Ibnu ‘Asyur juga membagi maqaṣid menjadi dua bagian: maqaṣid al-syari’ah al-‘ammah dan maqaṣid al-syari’ah al-khaṣṣah. Maqaṣid al-syari’ah al-‘ammah adalah sasaran dan tujuan syariat yang mencakup kepentingan dan kemaslahatan manusia secara umum, seperti melestarikan sebuah system yang bermanfaat, menjaga kemaslahatan, menghindari kerusakan, merealisasikan persamaan hak antarmanusia, dan melaksanakan syariat sesuai aturan-aturan yang telah ditetapkan oleh Allah.[9] Sedangkan maqaṣid al-syari’ah al-khaṣṣah adalah tujuan syariat yang khusus, yakni tentang muamalat, yang di dalamnya mengupas berbagai isu maqaṣid al-syari’ah, misalnya maqaṣid al-syari’ah hukum keluarga, maqaṣid al-syari’ah penggunaan harta, maqaṣid al-syari’ah hukum perundang-undangan dan kesaksian, dan sebagainya.[10]

1.   Maqaṣid asy-Syariʻah al-ʻAmmah

Menurut Ibnu ‘Asyur maqaṣid asy-syariʻah al-ʻamah ialah sifat khas, tujuan umum, dan prinsip dasar, yang terkandung dalam seluruh pembentukan seluruh atau sebagian besar hukum-hukum syariat. Dengan demikian Ibnu ‘Asyur tidak membatasi maqaṣid asy-syariʻah pada jalb al-maṣaliḥ wa dar`al-mafasid, tetapi menjadikannya sebagai salah satu dari sejumlah maqaṣid asy-syariʻah yang lain yang terdiri atas awṣaf, tujuan umum, dan prinsip-prinsip dasar syariat Islam sebagaimana dimaksud.

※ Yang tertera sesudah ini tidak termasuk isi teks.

(* ===== verification/ComposeProperties.v ===== *)
(** * ComposeProperties: replies, and a send until it is taken back

    Who a reply goes to and what it refers to; what sending a draft leaves
    in the database; and Undo Send as its inverse while the send is held. *)

From Stdlib Require Import Ascii.
From S2P Require Import Prelude.
From S2P Require Import Domain.
From S2P Require Import Text.
From S2P Require Import MailStore.
From S2P Require Import StoreInvariant.
From S2P Require Import Finish.
From S2P Require Import WriterProperties.
From S2P Require Import Read.
From S2P Require Import ReadProperties.
From S2P Require Import LocalDb.
From S2P Require Import Outbox.
From S2P Require Import UndoProperties.
From S2P Require Import UpsertProperties.
From S2P Require Import Compose.

(** ** Recipients of a reply *)

Section recipients.
Context (to_lowercase : string → string).
Abbreviation norm := (normalized to_lowercase).

Lemma keep_new_spec me seen l kept seen' :
  keep_new to_lowercase me seen l = (kept, seen') →
  kept `sublist_of` l ∧ NoDup (norm <$> kept) ∧ seen' = list_to_set (norm <$> kept) ∪ seen ∧
  (∀ a, a ∈ kept → mine me a = false ∧ norm a ∉ seen) ∧
  (∀ a, a ∈ l → mine me a = true ∨ norm a ∈ seen').
Proof.
  revert seen kept seen'. induction l as [|a l IH]; intros seen kept seen'; cbn [keep_new].
  { intros [= <- <-]. split_and!; [done|apply NoDup_nil_2|set_solver|by intros a ?%not_elem_of_nil..]. }
  destruct (mine me a) eqn:Em; simpl.
  { intros H. destruct (IH _ _ _ H) as (H1 & H2 & H3 & H4 & H5). split_and!; [by constructor|done..|].
    intros x [->|Hx]%elem_of_cons; [by left|by apply H5]. }
  case_bool_decide as Hs.
  { intros H. destruct (IH _ _ _ H) as (H1 & H2 & H3 & H4 & H5). split_and!; [by constructor|done..|].
    intros x [->|Hx]%elem_of_cons; [right; set_solver|by apply H5]. }
  destruct (keep_new to_lowercase me ({[norm a]} ∪ seen) l) as [k s'] eqn:E. intros [= <- <-].
  destruct (IH _ _ _ E) as (H1 & H2 & H3 & H4 & H5). split_and!.
  - by constructor.
  - rewrite fmap_cons. apply NoDup_cons. split; [|done].
    intros (x & Ex & Hx)%list_elem_of_fmap. destruct (H4 x Hx) as [_ Hn]. rewrite <- Ex in Hn. set_solver.
  - rewrite H3, fmap_cons. set_solver.
  - intros x [->|Hx]%elem_of_cons; [done|]. destruct (H4 x Hx). split; [done|]. set_solver.
  - intros x [->|Hx]%elem_of_cons; [right; set_solver|by apply H5].
Qed.

(** Where a reply goes before the user's own addresses are taken out. *)
Definition answered (from : option EmailAddress) (reply_to to : list EmailAddress) (me : list string) : list EmailAddress :=
  let primary := match reply_to with [] => option_list from | _ => reply_to end in
  match primary with [] => [] | _ => if forallb (mine me) primary then to else primary end.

a.       Awṣaf atau sifat khas syariat Islam, yaitu:

-            sesuai fitrah (Syariat Islam diturunkan untuk menjaga agar manusia tetap menetapi fitrahnya yaitu menjunjung tinggi nilai-nilai luhur dan kebenaran.

-            samaḥah/toleransi (setiap ijtihad hukum seyogianya melahirkan hukum yang tidak menimbulkan kesulitan yang ekstrim tetapi juga tidak longgar dan mengabaikan norma-norma dan kaidah-kaidah syariat yang disepakati; kemaslahatan dan kemudahan yang dihasilkan harus lebih besar daripada kompensasi dan kesusahan yang harus dihadapi)

-            universalitas (Islam adalah agama universal, syariat Islam ditujukan untuk seluruh umat manusia lintas zaman dan kawasan semenjak periode kenabian hingga akhir zaman)

b.      Tujuan umum syariat Islam, yaitu:

-            Kemaslahatan (Sumber-sumber syariat yang menjadi dalil maqaṣid asy-syariʻah menunjukkan secara keseluruhannya maupun secara parsial bahwa tujuan utama pembinaan syariat ialah memelihara tatanan alam dan kelanggengan maslahatnya dengan menjaga kebaikan unsur yang paling menentukan yaitu manusia)

-            sadd aż-żariʻah (Sadd aż-żari’ah sebagai maqaṣid Syariʻah, dipahami dari pendekatan dan metode syariat dalam membina hukum-hukum dan merealisasikan tujuannya. Allah ketika mengharamkan suatu perbuatan juga mengharamkan perbuatan lain yang menyebabkan terjadinya perbuatan diharamkan tersebut. Hanya saja Ibnu ‘Asyur menjadikan pertimbangan maslahat-mafsadat sebagai kemestian dalam implementasi sadd żari’ah untuk menghindari sikap guluw atau berlebih-lebihan dalam menetapkan hukum haram).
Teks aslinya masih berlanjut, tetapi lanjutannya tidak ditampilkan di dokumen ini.